Jake, have you read the declassified National Intelligence Estimate on Iraq, dated Oct 02? The Intelligence Community stated with high confidence--that's their highest level of certainty--that Iraq possessed chem and bio weapons. No one had to "doctor" that intelligence; it was the same information Clinton had when he was in office. (In fact, in a moment of candor that embarrassed other leading Dems, after the invasion he admitted to being surprised that we did not find WMD's.)

Post-9/11, if I'd been the guy in charge, I would've needed pretty strong intelligence that those WMD's--which Saddam used in the past--were no longer in his hands, in view of the fact that he had a history of supporting terrorists.

About a year after the invasion, in a speech at Georgetown, CIA Director George Tenet said, in reference to the WMD issue: "Based on an assessment of the data we collected over the past 10 years, it would have been difficult for analysts to come to any different conclusions than the ones reached in October of 2002."

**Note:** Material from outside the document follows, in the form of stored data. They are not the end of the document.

(** [getVATRate] *)
Definition getVATRate (vatRateStr : string) : Z :=
  if String.eqb vatRateStr "" then 18
  else
    match strings.first_digit_run vatRateStr with
    | Some digits =>
        match strings.ParseInt digits 64 with   (* strconv.Atoi *)
        | Some rate => rate
        | None => 18
        end
    | None => 18
    end.

(** [parsePosition] *)
Definition parsePosition (pos : JSON) (positions : gmap string Z) : gmap string Z :=
  match as_map pos with
  | Some position =>
      match as_map (index (Some position) "assortment") with
      | Some assortment =>
          let productName := default "" (as_string (index (Some assortment) "name")) in
          let productArticle := default "" (as_string (index (Some assortment) "article")) in
          let price :=
            default (S754_zero false) (as_float64 (index (Some position) "price")) in
          let positions :=
            if negb (String.eqb productArticle "")
            then <["article:" +:+ productArticle := float64.to_int64 price]> positions
            else positions in
          if negb (String.eqb productName "")
          then <["name:" +:+ productName := float64.to_int64 price]> positions
          else positions
      | None => positions
      end
  | None => positions
  end.

(** [for _, pos := range rows { api.parsePosition(pos, positions) }] *)
Definition parsePositions (rows : list JSON) (positions : gmap string Z)
  : gmap string Z :=
  fold_left (fun acc pos => parsePosition pos acc) rows positions.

Without the WMD intelligence, IMO it would have been highly unlikely that Congress would have supported the invasion of Iraq. But with that degree of certainty from the intel community--and an NIE represents the IC's "most authoritative judgments" on such issues--it was unnecessary to "mislead" anyone in the runup to the war. And remember, Congress had the classified version of the NIE in their hot little hands when they voted on giving W war powers.

The "misleading" crap comes from people who are hard-core Bush-haters. Every major intel service in the world agreed with us that Saddam had WMD's. There was no stream of reporting that showed Saddam had destroyed his WMD stockpile. Thus, there was no significant intelligence to ignore, concerning the major reason for launching the invasion.